(** C3: the streak of a row is 0 exactly when the return of the row is
    missing or zero.  On a row whose return is positive after a negative
    streak the streak restarts at 1, and on a row whose return is negative
    after a positive streak it restarts at -1, without a 0 in between;
    a positive return after a streak that is not negative adds one to it,
    and a negative return after a streak that is not positive takes one
    off.  The streak before the first row is 0. *)
Theorem consec_resets_and_switches (ret : series) (i : nat)
    (Hi : (i < List.length ret)%nat) :
  let out := consec ret in
  let prev := match i with O => 0 | S j => nth j out 0 end in
  let r := nth i ret NaN in
  (nth i out 0 = 0 <-> F.isna r = true \/ F.eqb r (lit 0) = true) /\
  (F.gtb r (lit 0) = true -> prev < 0 -> nth i out 0 = 1) /\
  (F.ltb r (lit 0) = true -> 0 < prev -> nth i out 0 = -1) /\
  (F.gtb r (lit 0) = true -> 0 <= prev -> nth i out 0 = prev + 1) /\
  (F.ltb r (lit 0) = true -> prev <= 0 -> nth i out 0 = prev - 1).
Proof.
  cbv zeta. unfold consec. rewrite consec_from_nth by exact Hi.
  set (prev := match i with O => 0 | S j => nth j (consec_from 0 ret) 0 end).
  split; [apply consec_step_zero|].
  split; [|split; [|split]]; intros Hr Hp.
  - rewrite (consec_step_up _ _ Hr). lia.
  - rewrite (consec_step_down _ _ Hr). lia.
  - rewrite (consec_step_up _ _ Hr). lia.
  - rewrite (consec_step_down _ _ Hr). lia.
Qed.

Lemma consec_resets_and_switches_witness :
  let ret := [lit (-1); lit 1; NaN] in
  let out := consec ret in
  let prev := nth 0%nat out 0 in
  let r := nth 1%nat ret NaN in
  (nth 1%nat out 0 = 0 <-> F.isna r = true \/ F.eqb r (lit 0) = true) /\
  (F.gtb r (lit 0) = true -> prev < 0 -> nth 1%nat out 0 = 1) /\
  (F.ltb r (lit 0) = true -> 0 < prev -> nth 1%nat out 0 = -1) /\
  (F.gtb r (lit 0) = true -> 0 <= prev -> nth 1%nat out 0 = prev + 1) /\
  (F.ltb r (lit 0) = true -> prev <= 0 -> nth 1%nat out 0 = prev - 1).
Proof.
  apply (consec_resets_and_switches [lit (-1); lit 1; NaN] 1%nat). simpl. lia.
Defined.

Lemma consec_jumps_without_reset :
  ~ (forall (ret : series) (i : nat),
       ~ (nth i (consec ret) 0 < 0 /\ 0 < nth (S i) (consec ret) 0)).
Proof.
  intro H. apply (H [lit (-3); lit 2] 0%nat). vm_compute. split; reflexivity.
Qed.

(** term_state *)

Lemma leb_not_gtb (x y : float) : F.leb x y = true -> F.gtb x y = false.
Proof.
  unfold F.leb, F.gtb. destruct x as [a| | |], y as [b| | |]; cbn; try discriminate; try reflexivity.
  rewrite orb_true_iff, negb_true_iff, negb_false_iff. intros [H|H].
  - qbool. apply Qle_bool_iff. apply Qlt_le_weak. exact H.
  - apply Qeq_bool_iff in H. apply Qle_bool_iff. rewrite H. apply Qle_refl.
Qed.

Lemma term_state_nth (r9d : series) : forall (rvx3m : series) (i : nat),
  (i < List.length r9d)%nat ->
  nth i (term_state r9d rvx3m) 0 = term_state1 (nth i r9d NaN) (nth i rvx3m NaN).
Proof.
  induction r9d as [|a r9d IH]; intros rvx3m i Hi; [cbn in Hi; lia|].
  destruct i as [|i].
  - destruct rvx3m; reflexivity.
  - cbn in Hi. cbn [term_state nth]. rewrite IH by lia. destruct rvx3m; [destruct i|]; reflexivity.
Qed.

Lemma term_state1_cases (a b : float) :
  let s := term_state1 a b in
  (s = -1 \/ s = 0 \/ s = 1) /\
  (s = 1 <-> F.leb a (lit 1) = true /\ F.leb b (lit 1) = true) /\
  (s = -1 <-> F.gtb a (lit 1) = true /\ F.gtb b (lit 1) = true) /\
  (F.isna a = true \/ F.isna b = true -> s = 0).
Proof.
  unfold term_state1.
  destruct (F.leb a (lit 1)) eqn:Ea; destruct (F.leb b (lit 1)) eqn:Eb;
  destruct (F.gtb a (lit 1)) eqn:Ga; destruct (F.gtb b (lit 1)) eqn:Gb;
  try (apply leb_not_gtb in Ea; congruence);
  try (apply leb_not_gtb in Eb; congruence);
  cbn; repeat split; try tauto; try lia; try (intros [? ?]; discriminate);
  try (intros [H|H]; [destruct a | destruct b]; cbn in *; discriminate).
Qed.

(** C4: the state of a row is -1, 0 or 1.  It is 1 exactly when both
    ratios are at most 1, and -1 exactly when both are above 1, so it is 0
    in every other case; it is 0 when a ratio is missing. *)
Theorem term_state_encoding (r9d rvx3m : series) (i : nat)
    (Hi : (i < List.length r9d)%nat) :
  let s := nth i (term_state r9d rvx3m) 0 in
  let a := nth i r9d NaN in
  let b := nth i rvx3m NaN in
  (s = -1 \/ s = 0 \/ s = 1) /\
  (s = 1 <-> F.leb a (lit 1) = true /\ F.leb b (lit 1) = true) /\
  (s = -1 <-> F.gtb a (lit 1) = true /\ F.gtb b (lit 1) = true) /\
  (F.isna a = true \/ F.isna b = true -> s = 0).
Proof.
  cbv zeta. rewrite term_state_nth by exact Hi. apply term_state1_cases.
Qed.

(** gap filled *)
Lemma nth_map_seq {A} (f : nat -> A) (n i : nat) (d : A) :
  (i < n)%nat -> nth i (map f (seq 0 n)) d = f i.
Proof.
  intro Hi.
  rewrite (nth_indep _ d (f 0%nat)) by (rewrite length_map, length_seq; exact Hi).
  rewrite (map_nth f). rewrite seq_nth by exact Hi. reflexivity.
Qed.

Lemma gap_filled_nth (gap low high pc : series) (i : nat) :
  (i < List.length gap)%nat ->
  nth i (gap_filled gap low high pc) 0 =
  gap_filled1 (nth i gap NaN) (nth i low NaN) (nth i high NaN) (nth i pc NaN).
Proof.
  intro Hi. unfold gap_filled. rewrite nth_map_seq by exact Hi. reflexivity.
Qed.

Lemma gap_filled_flag_row (gap_pct low high prior_close : series) (i : nat) :
  (i < List.length gap_pct)%nat ->
  let v := nth i (gap_filled gap_pct low high prior_close) 0 in
  let g := nth i gap_pct NaN in
  let l := nth i low NaN in
  let h := nth i high NaN in
  let pc := nth i prior_close NaN in
  (v = 0 \/ v = 1) /\
  (v = 1 <->
   (F.gtb g (lit 0) = true /\ F.leb l pc = true) \/
   (F.ltb g (lit 0) = true /\ F.geb h pc = true)) /\
  (F.eqb g (lit 0) = true -> v = 0).
Proof.
  intro Hi. cbv zeta. rewrite gap_filled_nth by exact Hi. unfold gap_filled1.
  set (g := nth i gap_pct NaN).
  split; [|split].
  - destruct (_ || _); cbn; auto.
  - rewrite <- !andb_true_iff, <- orb_true_iff.
    destruct (_ || _); cbn; split; intro; try reflexivity; try discriminate; lia.
  - intro H0. apply float_zero_not_signed in H0. destruct H0 as [H1 H2].
    rewrite H1, H2. reflexivity.
Qed.

(** ** The calendar conversions *)

Lemma month_day_table (leap : bool) :
  forallb (month_day_ok leap) (seq 0 365) = true.
Proof. destruct leap; vm_compute; reflexivity. Qed.

Lemma month_day_preceding (n : Z) (leap : bool) :
  0 <= n <= 364 ->
  Cal.DAYS_BEFORE_MONTH (fst (Cal.month_day n leap))
  + (if (2 <? fst (Cal.month_day n leap)) && leap then 1 else 0)
  + snd (Cal.month_day n leap) = n + 1.
Proof.
  intro Hn.
  pose proof (month_day_table leap) as H.
  rewrite forallb_forall in H.
  specialize (H (Z.to_nat n)).
  unfold month_day_ok in H. rewrite Z2Nat.id in H by lia.
  apply Z.eqb_eq. apply H. apply in_seq. lia.
Qed.

(** The year found by [ord2ymd], away from the last day of a leap cycle. *)
Lemma days_before_year_split (a b c d : Z) :
  0 <= b <= 3 -> 0 <= c <= 24 -> 0 <= d <= 3 ->
  Cal.days_before_year (a * 400 + 1 + b * 100 + c * 4 + d)
  = a * 146097 + b * 36524 + c * 1461 + d * 365.
Proof.
  intros Hb Hc Hd. unfold Cal.days_before_year.
  Z.to_euclidean_division_equations. lia.
Qed.

Lemma is_leap_split (a b c d : Z) :
  0 <= b <= 3 -> 0 <= c <= 24 -> 0 <= d <= 3 ->
  Cal.is_leap (a * 400 + 1 + b * 100 + c * 4 + d)
  = (d =? 3) && (negb (c =? 24) || (b =? 3)).
Proof.
  intros Hb Hc Hd. unfold Cal.is_leap.
  repeat match goal with
  | |- context [?x =? ?y] => destruct (Z.eqb_spec x y)
  end; cbn; try reflexivity; exfalso;
  Z.to_euclidean_division_equations; lia.
Qed.

Lemma ymd2ord_ord2ymd (t : Z) :
  1 <= t -> Cal.ymd2ord (Cal.year t) (Cal.month t) (Cal.day t) = t.
Proof.
  intro Ht. unfold Cal.year, Cal.month, Cal.day, Cal.ord2ymd.
  unfold Cal.DI400Y, Cal.DI100Y, Cal.DI4Y.
  set (n0 := t - 1).
  set (a := n0 / 146097). set (r1 := n0 mod 146097).
  set (b := r1 / 36524). set (r2 := r1 mod 36524).
  set (c := r2 / 1461). set (r3 := r2 mod 1461).
  set (d := r3 / 365). set (r4 := r3 mod 365).
  assert (Hn0 : n0 = a * 146097 + r1 /\ 0 <= r1 < 146097).
  { subst a r1. pose proof (Z.div_mod n0 146097 ltac:(lia)).
    pose proof (Z.mod_pos_bound n0 146097 ltac:(lia)). lia. }
  assert (Hr1 : r1 = b * 36524 + r2 /\ 0 <= r2 < 36524).
  { subst b r2. pose proof (Z.div_mod r1 36524 ltac:(lia)).
    pose proof (Z.mod_pos_bound r1 36524 ltac:(lia)). lia. }
  assert (Hr2 : r2 = c * 1461 + r3 /\ 0 <= r3 < 1461).
  { subst c r3. pose proof (Z.div_mod r2 1461 ltac:(lia)).
    pose proof (Z.mod_pos_bound r2 1461 ltac:(lia)). lia. }
  assert (Hr3 : r3 = d * 365 + r4 /\ 0 <= r4 < 365).
  { subst d r4. pose proof (Z.div_mod r3 365 ltac:(lia)).
    pose proof (Z.mod_pos_bound r3 365 ltac:(lia)). lia. }
  clearbody a r1 b r2 c r3 d r4.
  assert (Hb : 0 <= b <= 4) by lia.
  assert (Hc : 0 <= c <= 24) by lia.
  assert (Hd : 0 <= d <= 4) by lia.
  destruct (Z.eqb_spec d 4) as [Hd4|Hd4]; cbn [orb].
  - (* the last day of a leap year *)
    cbn [fst snd]. subst d.
    unfold Cal.ymd2ord, Cal.days_before_month.
    change (Cal.DAYS_BEFORE_MONTH 12) with 334. subst n0.
    destruct (Z.eq_dec b 4) as [Hb4|Hb4].
    + assert (c = 0) by lia. subst b c.
      replace (a * 400 + 1 + 4 * 100 + 0 * 4 + 4 - 1) with ((a + 1) * 400 + 1 + 0 * 100 + 0*4 + 3) by lia. 
      lia.
    + replace (a * 400 + 1 + b * 100 + c * 4 + 4 - 1)
        with (a * 400 + 1 + b * 100 + c * 4 + 3) by lia.
      rewrite days_before_year_split, is_leap_split by lia.
      destruct (Z.eqb_spec c 24); destruct (Z.eqb_spec b 3); cbn; lia.
  - subst n0. change (Cal.DAYS_BEFORE_MONTH 12) with 334.
    destruct (Z.eqb_spec b 4) as [Hb4|Hb4].
    + cbn [fst snd]. assert (r2 = 0) by lia. assert (c = 0 /\ d = 0 /\ r4 = 0) by lia.
      destruct H0 as (-> & -> & ->). subst b r2.
      replace (a * 400 + 1 + 4 * 100 + 0 * 4 + 0 - 1) with (a * 400 + 1 + 3 * 100 + 24 * 4 + 3) by lia.
      unfold Cal.ymd2ord, Cal.days_before_month.
      change (Cal.DAYS_BEFORE_MONTH 12) with 334.
      rewrite days_before_year_split, is_leap_split by lia. cbn. lia.
    + cbn [fst snd].
      unfold Cal.ymd2ord, Cal.days_before_month.
      rewrite days_before_year_split, is_leap_split by lia.
      pose proof (month_day_preceding r4 ((d =? 3) && (negb (c =? 24) || (b =? 3))) ltac:(lia)).
      lia.
Qed.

*WORK TO BE COMPLETED*:
Please, from the entries above, set down exactly the lines from the one containing "- rewrite <- !andb_true_iff, <- orb_true_iff." through the one containing "pose proof (month_day_table leap) as H.", and only those.

*RESPONSE BELOW*:
  - rewrite <- !andb_true_iff, <- orb_true_iff.
    destruct (_ || _); cbn; split; intro; try reflexivity; try discriminate; lia.
  - intro H0. apply float_zero_not_signed in H0. destruct H0 as [H1 H2].
    rewrite H1, H2. reflexivity.
Qed.

(** ** The calendar conversions *)

Lemma month_day_table (leap : bool) :
  forallb (month_day_ok leap) (seq 0 365) = true.
Proof. destruct leap; vm_compute; reflexivity. Qed.

Lemma month_day_preceding (n : Z) (leap : bool) :
  0 <= n <= 364 ->
  Cal.DAYS_BEFORE_MONTH (fst (Cal.month_day n leap))
  + (if (2 <? fst (Cal.month_day n leap)) && leap then 1 else 0)
  + snd (Cal.month_day n leap) = n + 1.
Proof.
  intro Hn.
  pose proof (month_day_table leap) as H.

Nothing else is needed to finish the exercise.